**Instructions to follow**
The required output is all lines below that contain the word "Python".

(Collected data)
(** * MCP-Ghidra5 Windows service: supervised worker lifecycle

    A shallow embedding of [scripts/service/mcp_ghidra5_service.py]
    (class [MCPGhidra5Service]): the stop handler [SvcStop], the worker
    launcher [_start_server], the monitor loop [_monitor_server], the
    restart handler [_handle_server_restart] and the periodic health
    check, followed by the properties of the restart accounting, of the
    shutdown escalation and of the error handling.

    The service object is a record [service]; every method is a
    computation in a small monad that threads the object, may raise a
    Python exception and records what the method does to the outside
    (log entries, process and thread operations) as a list of events.
    What the operating system answers (the clock, whether the worker
    exits in time, whether a launch succeeds) is read from a [world]. *)

From Stdlib Require Import ZArith List Bool Lia QArith.
From Stdlib Require String.
Import ListNotations.
Open Scope Z_scope.

(** ** Time: [datetime] and [timedelta] *)

(** A naive [datetime], as [datetime.now()] returns it, in microseconds
    on the local time line. *)
Definition datetime := Z.

(** A [timedelta] in Python's normal form: [0 <= seconds < 86400] and
    [0 <= microseconds < 1000000]; [days] carries the sign. *)
Record timedelta := mk_timedelta {
  days : Z;
  seconds : Z;
  microseconds : Z
}.

Definition us_per_second : Z := 1000000.
Definition us_per_day : Z := 86400 * us_per_second.

(** [a - b] on two datetimes. *)
Definition datetime_sub (a b : datetime) : timedelta :=
  let us := a - b in
  {| days := us / us_per_day;
     seconds := (us mod us_per_day) / us_per_second;
     microseconds := us mod us_per_second |}.

(** ** Configuration

    The options of the [service] and [server] sections that the
    supervisor reads with [getint] and [getboolean], already parsed. *)
Record config := mk_config {
  auto_restart : bool;
  restart_delay : Z;
  max_restarts : Z;
  restart_window : Z;
  health_check_interval : Z;
  enable_monitoring : bool;
  shutdown_timeout : Z;
  max_memory_mb : Z
}.

(** The defaults of [_load_configuration] and the [fallback=] values. *)
Definition default_config : config :=
  {| auto_restart := true;
     restart_delay := 30;
     max_restarts := 5;
     restart_window := 3600;
     health_check_interval := 60;
     enable_monitoring := true;
     shutdown_timeout := 15;
     max_memory_mb := 2048 |}.

(** ** Exceptions, log entries and events *)

(** The exception classes that occur; all derive from [Exception]. *)
Inductive exn :=
| FileNotFoundError   (* the server script is on none of the paths *)
| OSError             (* a process operation refused by the system *)
| RuntimeError        (* "cannot join current thread" *)
| ValueError          (* "sleep length must be non-negative" *)
| TimeoutExpired      (* subprocess.TimeoutExpired *)
| NoSuchProcess       (* psutil.NoSuchProcess *)
| AccessDenied.       (* psutil.AccessDenied *)

Inductive severity := Info | Warning | Error.

(** One constructor per message text of the module, with the values the
    f-string interpolates. *)
Inductive message :=
| MsgStopRequested                        (* Service stop requested *)
| MsgAttemptGraceful                      (* Attempting graceful server shutdown *)
| MsgShutDownGracefully                   (* Server shut down gracefully *)
| MsgForcingTermination                   (* Server did not shut down gracefully, forcing termination *)
| MsgShutdownError (e : exn)              (* Error during server shutdown: e *)
| MsgServiceStopped                       (* Service stopped *)
| MsgServiceStarting                      (* MCP Ghidra5 Service starting... *)
| MsgMonitoringStarted                    (* Server monitoring started *)
| MsgExecutionError (e : exn)             (* Service execution error: e *)
| MsgExecutionCompleted                   (* Service execution completed *)
| MsgStartingServer                       (* Starting server: cmd *)
| MsgServerStarted (pid : Z)              (* Server started with PID: pid *)
| MsgFailedToStart (e : exn)              (* Failed to start server: e *)
| MsgMonitorThreadStarted                 (* Server monitoring thread started *)
| MsgProcessTerminated (code : Z)         (* Server process terminated with exit code: code *)
| MsgAutoRestartDisabled                  (* Auto-restart disabled, stopping service *)
| MsgMonitoringError (e : exn)            (* Error in server monitoring: e *)
| MsgMonitorThreadStopped                 (* Server monitoring thread stopped *)
| MsgMaxRestartsExceeded (m w : Z)        (* Maximum restarts (m) exceeded in ws window. Stopping service. *)
| MsgRestarting (delay attempt : Z)       (* Restarting server in delay seconds (attempt n) *)
| MsgRestarted (attempt : Z)              (* Server restarted successfully (attempt n) *)
| MsgFailedToRestart (e : exn)            (* Failed to restart server: e *)
| MsgMemoryExceeds (rss limit : Z)        (* Server memory usage (..MB) exceeds limit (..MB) *)
| MsgHighCpu (cpu : Q)                    (* High server CPU usage: ..% *)
| MsgNoLongerExists                       (* Server process no longer exists *)
| MsgProcessInfoError (e : exn)           (* Error getting process info: e *)
| MsgHealthCheckError (e : exn).          (* Error in health check: e *)

Inductive service_status := SERVICE_RUNNING | SERVICE_STOP_PENDING.

(** What a method does to the outside, in program order. [Log] is one
    call of [_log_info], [_log_warning] or [_log_error] (the service log
    and the Windows event log together). *)
Inductive event :=
| Log (sev : severity) (m : message)
| ReportServiceStatus (st : service_status)
| SetEvent                                (* win32event.SetEvent(hWaitStop) *)
| WaitForSingleObject (ms : Z)
| Terminate (pid : Z)                     (* server_process.terminate() *)
| Wait (pid : Z) (timeout : Z)            (* server_process.wait(timeout=..) *)
| Kill (pid : Z)                          (* server_process.kill() *)
| Join (timeout : Z)                      (* monitor_thread.join(timeout=..) *)
| Sleep (secs : Z)                        (* time.sleep(secs) *)
| Popen (pid : Z)                         (* subprocess.Popen(cmd, ...) *)
| StartThread.                            (* monitor_thread.start() *)

(** ** The service object *)

Record service := mk_service {
  is_alive : bool;
  server_process : option Z;        (* the Popen object, by its pid *)
  monitor_thread : bool;            (* [monitor_thread is not None] *)
  restart_count : Z;
  last_restart : option datetime;
  hWaitStop : bool                  (* the auto-reset event is signaled *)
}.

(** The object as [__init__] leaves it. *)
Definition init_service : service :=
  {| is_alive := true;
     server_process := None;
     monitor_thread := false;
     restart_count := 0;
     last_restart := None;
     hWaitStop := false |}.

Definition set_is_alive (b : bool) (s : service) : service :=
  mk_service b (server_process s) (monitor_thread s) (restart_count s)
             (last_restart s) (hWaitStop s).
Definition set_server_process (p : option Z) (s : service) : service :=
  mk_service (is_alive s) p (monitor_thread s) (restart_count s)
             (last_restart s) (hWaitStop s).
Definition set_monitor_thread (b : bool) (s : service) : service :=
  mk_service (is_alive s) (server_process s) b (restart_count s)
             (last_restart s) (hWaitStop s).
Definition set_restart_count (n : Z) (s : service) : service :=
  mk_service (is_alive s) (server_process s) (monitor_thread s) n
             (last_restart s) (hWaitStop s).
Definition set_last_restart (t : option datetime) (s : service) : service :=
  mk_service (is_alive s) (server_process s) (monitor_thread s)
             (restart_count s) t (hWaitStop s).
Definition set_hWaitStop (b : bool) (s : service) : service :=
  mk_service (is_alive s) (server_process s) (monitor_thread s)
             (restart_count s) (last_restart s) b.

(** ** The outside world *)

Inductive wait_outcome := WaitExited | WaitTimeout.

Inductive launch_outcome :=
| LaunchOk (pid : Z)          (* Popen returns a process *)
| ScriptNotFound              (* no candidate path exists *)
| PopenFails (e : exn).       (* Popen raises *)

(** What [psutil] answers to one health check. *)
Inductive sample_outcome :=
| ProcessRaises (e : exn)               (* psutil.Process(pid) raises *)
| MemoryInfoRaises (e : exn)            (* proc.memory_info() raises *)
| CpuPercentRaises (rss : Z) (e : exn)  (* proc.cpu_percent() raises *)
| Sampled (rss : Z) (cpu : Q).

(** The answers of the operating system during one call. *)
Record world := mk_world {
  now : datetime;                   (* datetime.now() *)
  poll : option Z;                  (* server_process.poll() *)
  terminate_raises : option exn;
  wait_result : wait_outcome;
  kill_raises : option exn;
  monitor_alive : bool;             (* monitor_thread.is_alive(), seen from another thread *)
  launch : launch_outcome;
  sample : sample_outcome
}.

(** The thread that runs a method: the service control handler, the
    service main thread ([SvcDoRun]) or the monitor thread. *)
Inductive thread := ControlThread | MainThread | MonitorThread.

(** ** The monad: service object, exceptions, events *)

Inductive result (A : Type) :=
| Ok (a : A)
| Raise (e : exn).
Arguments Ok {A} a.
Arguments Raise {A} e.

Definition M (A : Type) : Type := service -> result A * service * list event.

Definition ret {A} (a : A) : M A := fun s => (Ok a, s, []).

Definition bind {A B} (m : M A) (f : A -> M B) : M B :=
  fun s =>
    match m s with
    | (Ok a, s1, t1) =>
        match f a s1 with
        | (r, s2, t2) => (r, s2, t1 ++ t2)
        end
    | (Raise e, s1, t1) => (Raise e, s1, t1)
    end.

Definition raise {A} (e : exn) : M A := fun s => (Raise e, s, []).

(** [try: m  except: h e] for the exceptions that [h] handles; the
    others propagate. *)
Definition try_except {A} (m : M A) (h : exn -> option (M A)) : M A :=
  fun s =>
    match m s with
    | (Ok a, s1, t1) => (Ok a, s1, t1)
    | (Raise e, s1, t1) =>
        match h e with
        | Some k =>
            match k s1 with
            | (r, s2, t2) => (r, s2, t1 ++ t2)
            end
        | None => (Raise e, s1, t1)
        end
    end.

(** [try: m  finally: k]. *)
Definition try_finally {A} (m : M A) (k : M unit) : M A :=
  fun s =>
    match m s with
    | (r, s1, t1) =>
        match k s1 with
        | (Ok _, s2, t2) => (r, s2, t1 ++ t2)
        | (Raise e, s2, t2) => (Raise e, s2, t1 ++ t2)
        end
    end.

Definition get : M service := fun s => (Ok s, s, []).
Definition modify (f : service -> service) : M unit := fun s => (Ok tt, f s, []).
Definition emit (e : event) : M unit := fun s => (Ok tt, s, [e]).

Declare Scope svc_scope.
Delimit Scope svc_scope with svc.
Notation "x <- m ;; k" := (bind m (fun x => k))
  (at level 61, m at next level, right associativity) : svc_scope.
Notation "m ;; k" := (bind m (fun _ => k))
  (at level 61, right associativity) : svc_scope.
Open Scope svc_scope.

(** [except Exception as e:] and the bare [except:]. *)
Definition except_Exception {A} (k : exn -> M A) : exn -> option (M A) :=
  fun e => Some (k e).

(** [except subprocess.TimeoutExpired:]. *)
Definition except_TimeoutExpired {A} (k : M A) : exn -> option (M A) :=
  fun e => match e with TimeoutExpired => Some k | _ => None end.

(** [except psutil.NoSuchProcess: k1] followed by [except Exception as e: k2]. *)
Definition except_NoSuchProcess_or {A} (k1 : M A) (k2 : exn -> M A)
  : exn -> option (M A) :=
  fun e => match e with NoSuchProcess => Some k1 | _ => Some (k2 e) end.

Definition _log_info (m : message) : M unit := emit (Log Info m).
Definition _log_error (m : message) : M unit := emit (Log Error m).
Definition _log_warning (m : message) : M unit := emit (Log Warning m).

(** ** Process, thread and clock primitives *)

(** [time.sleep(secs)]; a negative length raises [ValueError]. While the
    calling thread sleeps, the other threads run: [during] is what they
    do to the service object meanwhile. Their exceptions are theirs. *)
Definition other_thread (m : M unit) : M unit :=
  fun s => match m s with (_, s1, t1) => (Ok tt, s1, t1) end.

Definition time_sleep (during : M unit) (secs : Z) : M unit :=
  if secs <? 0 then raise ValueError
  else emit (Sleep secs) ;; other_thread during.

Definition process_terminate (w : world) (p : Z) : M unit :=
  emit (Terminate p) ;;
  match terminate_raises w with Some e => raise e | None => ret tt end.

Definition process_wait (w : world) (p : Z) (timeout : Z) : M unit :=
  emit (Wait p timeout) ;;
  match wait_result w with
  | WaitExited => ret tt
  | WaitTimeout => raise TimeoutExpired
  end.

Definition process_kill (w : world) (p : Z) : M unit :=
  emit (Kill p) ;;
  match kill_raises w with Some e => raise e | None => ret tt end.

(** [monitor_thread.is_alive()]: the thread that asks is alive. *)
Definition thread_is_alive (caller : thread) (w : world) : bool :=
  match caller with
  | MonitorThread => true
  | _ => monitor_alive w
  end.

**Written response**
    Python exception and records what the method does to the outside
(** A [timedelta] in Python's normal form: [0 <= seconds < 86400] and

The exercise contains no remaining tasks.